§ ABOUT THIS EXERCISE:
Copy the lines exactly as they appear, starting with the first line of the records and ending with the line that contains "Definition set_qc_state (v".

[Saved entries]
++++++++++
(* ===== verification/GuiChannel.v ===== *)
(** * [class DataChannel] of [client/src/network/data_channel.cpp]

    The graphical client's data channel on a Qt socket.  Qt's part is what its
    documentation says of [QTcpSocket]: a state; [connectToHost] answers later;
    [abort] drops a connection at once and emits [disconnected] if there was
    one; single-shot timers fire once.  Of the slots connected to the channel
    only the one for relayed data calls it again, to send ([RelayHandler]). *)

From S2P Require Import Prelude Protocol Room SecureFrame SecureFrameFacts SignalValidator ByteBuf Overlay TcpConn CliDataChannel ChannelFacts.

Inductive SocketState := SkUnconnected | SkConnecting | SkConnected.
#[export] Instance SocketState_eq_dec : EqDecision SocketState.
Proof. solve_decision. Defined.

(** [qc_frames]: the type and body of every frame written to a socket. *)
Record DataChannel := mkQc {
  qc_state : SocketState;
  qc_keepaliveTimer : bool;
  qc_reconnectTimer : bool;
  qc_recvBuf : bytes;
  qc_host : bytes;
  qc_port : Z;
  qc_peerId : Z;
  qc_established : bool;
  qc_lastRecvTime : Z;
  qc_securityMode : DataPlaneSecurityMode;
  qc_secureSessionId : Z;
  qc_secureMaster : bytes;
  qc_cipher : SecureFrameCipher;
  qc_now : Z;
  qc_frames : list (Z * bytes);
  qc_events : list ChannelEvent
}.
Definition DataChannel_init (now : Z) : DataChannel :=
  mkQc SkUnconnected false false [] [] 0 0 false 0 Unconfigured 0 [] cipher_empty now [] [].
Abbreviation QC A := (SE DataChannel A) (only parsing).
Definition set_qc_state (v : SocketState) (c : DataChannel) : DataChannel :=
  mkQc v c.(qc_keepaliveTimer) c.(qc_reconnectTimer) c.(qc_recvBuf) c.(qc_host) c.(qc_port)
    c.(qc_peerId) c.(qc_established) c.(qc_lastRecvTime) c.(qc_securityMode)
    c.(qc_secureSessionId) c.(qc_secureMaster) c.(qc_cipher) c.(qc_now) c.(qc_frames)
    c.(qc_events).
Definition set_qc_keepaliveTimer (v : bool) (c : DataChannel) : DataChannel :=
  mkQc c.(qc_state) v c.(qc_reconnectTimer) c.(qc_recvBuf) c.(qc_host) c.(qc_port)
    c.(qc_peerId) c.(qc_established) c.(qc_lastRecvTime) c.(qc_securityMode)
    c.(qc_secureSessionId) c.(qc_secureMaster) c.(qc_cipher) c.(qc_now) c.(qc_frames)
    c.(qc_events).
Definition set_qc_reconnectTimer (v : bool) (c : DataChannel) : DataChannel :=
  mkQc c.(qc_state) c.(qc_keepaliveTimer) v c.(qc_recvBuf) c.(qc_host) c.(qc_port)
    c.(qc_peerId) c.(qc_established) c.(qc_lastRecvTime) c.(qc_securityMode)
    c.(qc_secureSessionId) c.(qc_secureMaster) c.(qc_cipher) c.(qc_now) c.(qc_frames)
    c.(qc_events).
Definition set_qc_recvBuf (v : bytes) (c : DataChannel) : DataChannel :=
  mkQc c.(qc_state) c.(qc_keepaliveTimer) c.(qc_reconnectTimer) v c.(qc_host) c.(qc_port)
    c.(qc_peerId) c.(qc_established) c.(qc_lastRecvTime) c.(qc_securityMode)
    c.(qc_secureSessionId) c.(qc_secureMaster) c.(qc_cipher) c.(qc_now) c.(qc_frames)
    c.(qc_events).
Definition set_qc_host (v : bytes) (c : DataChannel) : DataChannel :=
  mkQc c.(qc_state) c.(qc_keepaliveTimer) c.(qc_reconnectTimer) c.(qc_recvBuf) v c.(qc_port)
    c.(qc_peerId) c.(qc_established) c.(qc_lastRecvTime) c.(qc_securityMode)
    c.(qc_secureSessionId) c.(qc_secureMaster) c.(qc_cipher) c.(qc_now) c.(qc_frames)
    c.(qc_events).
Definition set_qc_port (v : Z) (c : DataChannel) : DataChannel :=
  mkQc c.(qc_state) c.(qc_keepaliveTimer) c.(qc_reconnectTimer) c.(qc_recvBuf) c.(qc_host) v
    c.(qc_peerId) c.(qc_established) c.(qc_lastRecvTime) c.(qc_securityMode)
    c.(qc_secureSessionId) c.(qc_secureMaster) c.(qc_cipher) c.(qc_now) c.(qc_frames)
    c.(qc_events).
Definition set_qc_peerId (v : Z) (c : DataChannel) : DataChannel :=
  mkQc c.(qc_state) c.(qc_keepaliveTimer) c.(qc_reconnectTimer) c.(qc_recvBuf) c.(qc_host)
    c.(qc_port) v c.(qc_established) c.(qc_lastRecvTime) c.(qc_securityMode)
    c.(qc_secureSessionId) c.(qc_secureMaster) c.(qc_cipher) c.(qc_now) c.(qc_frames)
    c.(qc_events).
Definition set_qc_established (v : bool) (c : DataChannel) : DataChannel :=
  mkQc c.(qc_state) c.(qc_keepaliveTimer) c.(qc_reconnectTimer) c.(qc_recvBuf) c.(qc_host)
    c.(qc_port) c.(qc_peerId) v c.(qc_lastRecvTime) c.(qc_securityMode)
    c.(qc_secureSessionId) c.(qc_secureMaster) c.(qc_cipher) c.(qc_now) c.(qc_frames)
    c.(qc_events).
Definition set_qc_lastRecvTime (v : Z) (c : DataChannel) : DataChannel :=
  mkQc c.(qc_state) c.(qc_keepaliveTimer) c.(qc_reconnectTimer) c.(qc_recvBuf) c.(qc_host)
    c.(qc_port) c.(qc_peerId) c.(qc_established) v c.(qc_securityMode)
    c.(qc_secureSessionId) c.(qc_secureMaster) c.(qc_cipher) c.(qc_now) c.(qc_frames)
    c.(qc_events).
Definition set_qc_securityMode (v : DataPlaneSecurityMode) (c : DataChannel) : DataChannel :=
  mkQc c.(qc_state) c.(qc_keepaliveTimer) c.(qc_reconnectTimer) c.(qc_recvBuf) c.(qc_host)
    c.(qc_port) c.(qc_peerId) c.(qc_established) c.(qc_lastRecvTime) v
    c.(qc_secureSessionId) c.(qc_secureMaster) c.(qc_cipher) c.(qc_now) c.(qc_frames)
    c.(qc_events).
Definition set_qc_secureSessionId (v : Z) (c : DataChannel) : DataChannel :=
  mkQc c.(qc_state) c.(qc_keepaliveTimer) c.(qc_reconnectTimer) c.(qc_recvBuf) c.(qc_host)
    c.(qc_port) c.(qc_peerId) c.(qc_established) c.(qc_lastRecvTime) c.(qc_securityMode) v
    c.(qc_secureMaster) c.(qc_cipher) c.(qc_now) c.(qc_frames) c.(qc_events).
Definition set_qc_secureMaster (v : bytes) (c : DataChannel) : DataChannel :=
  mkQc c.(qc_state) c.(qc_keepaliveTimer) c.(qc_reconnectTimer) c.(qc_recvBuf) c.(qc_host)
    c.(qc_port) c.(qc_peerId) c.(qc_established) c.(qc_lastRecvTime) c.(qc_securityMode)
    c.(qc_secureSessionId) v c.(qc_cipher) c.(qc_now) c.(qc_frames) c.(qc_events).
Definition set_qc_cipher (v : SecureFrameCipher) (c : DataChannel) : DataChannel :=
  mkQc c.(qc_state) c.(qc_keepaliveTimer) c.(qc_reconnectTimer) c.(qc_recvBuf) c.(qc_host)
    c.(qc_port) c.(qc_peerId) c.(qc_established) c.(qc_lastRecvTime) c.(qc_securityMode)
    c.(qc_secureSessionId) c.(qc_secureMaster) v c.(qc_now) c.(qc_frames) c.(qc_events).
Definition set_qc_now (v : Z) (c : DataChannel) : DataChannel :=
  mkQc c.(qc_state) c.(qc_keepaliveTimer) c.(qc_reconnectTimer) c.(qc_recvBuf) c.(qc_host)
    c.(qc_port) c.(qc_peerId) c.(qc_established) c.(qc_lastRecvTime) c.(qc_securityMode)
    c.(qc_secureSessionId) c.(qc_secureMaster) c.(qc_cipher) v c.(qc_frames) c.(qc_events).
Definition set_qc_frames (v : list (Z * bytes)) (c : DataChannel) : DataChannel :=
  mkQc c.(qc_state) c.(qc_keepaliveTimer) c.(qc_reconnectTimer) c.(qc_recvBuf) c.(qc_host)
    c.(qc_port) c.(qc_peerId) c.(qc_established) c.(qc_lastRecvTime) c.(qc_securityMode)
    c.(qc_secureSessionId) c.(qc_secureMaster) c.(qc_cipher) c.(qc_now) v c.(qc_events).
Definition set_qc_events (v : list ChannelEvent) (c : DataChannel) : DataChannel :=
  mkQc c.(qc_state) c.(qc_keepaliveTimer) c.(qc_reconnectTimer) c.(qc_recvBuf) c.(qc_host)
    c.(qc_port) c.(qc_peerId) c.(qc_established) c.(qc_lastRecvTime) c.(qc_securityMode)
    c.(qc_secureSessionId) c.(qc_secureMaster) c.(qc_cipher) c.(qc_now) c.(qc_frames) v.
++++++++++
§ EXERCISE RESULT:
(* ===== verification/GuiChannel.v ===== *)
(** * [class DataChannel] of [client/src/network/data_channel.cpp]

    The graphical client's data channel on a Qt socket.  Qt's part is what its
    documentation says of [QTcpSocket]: a state; [connectToHost] answers later;
    [abort] drops a connection at once and emits [disconnected] if there was
    one; single-shot timers fire once.  Of the slots connected to the channel
    only the one for relayed data calls it again, to send ([RelayHandler]). *)

From S2P Require Import Prelude Protocol Room SecureFrame SecureFrameFacts SignalValidator ByteBuf Overlay TcpConn CliDataChannel ChannelFacts.

Inductive SocketState := SkUnconnected | SkConnecting | SkConnected.
#[export] Instance SocketState_eq_dec : EqDecision SocketState.
Proof. solve_decision. Defined.

(** [qc_frames]: the type and body of every frame written to a socket. *)
Record DataChannel := mkQc {
  qc_state : SocketState;
  qc_keepaliveTimer : bool;
  qc_reconnectTimer : bool;
  qc_recvBuf : bytes;
  qc_host : bytes;
  qc_port : Z;
  qc_peerId : Z;
  qc_established : bool;
  qc_lastRecvTime : Z;
  qc_securityMode : DataPlaneSecurityMode;
  qc_secureSessionId : Z;
  qc_secureMaster : bytes;
  qc_cipher : SecureFrameCipher;
  qc_now : Z;
  qc_frames : list (Z * bytes);
  qc_events : list ChannelEvent
}.
Definition DataChannel_init (now : Z) : DataChannel :=
  mkQc SkUnconnected false false [] [] 0 0 false 0 Unconfigured 0 [] cipher_empty now [] [].
Abbreviation QC A := (SE DataChannel A) (only parsing).
Definition set_qc_state (v : SocketState) (c : DataChannel) : DataChannel :=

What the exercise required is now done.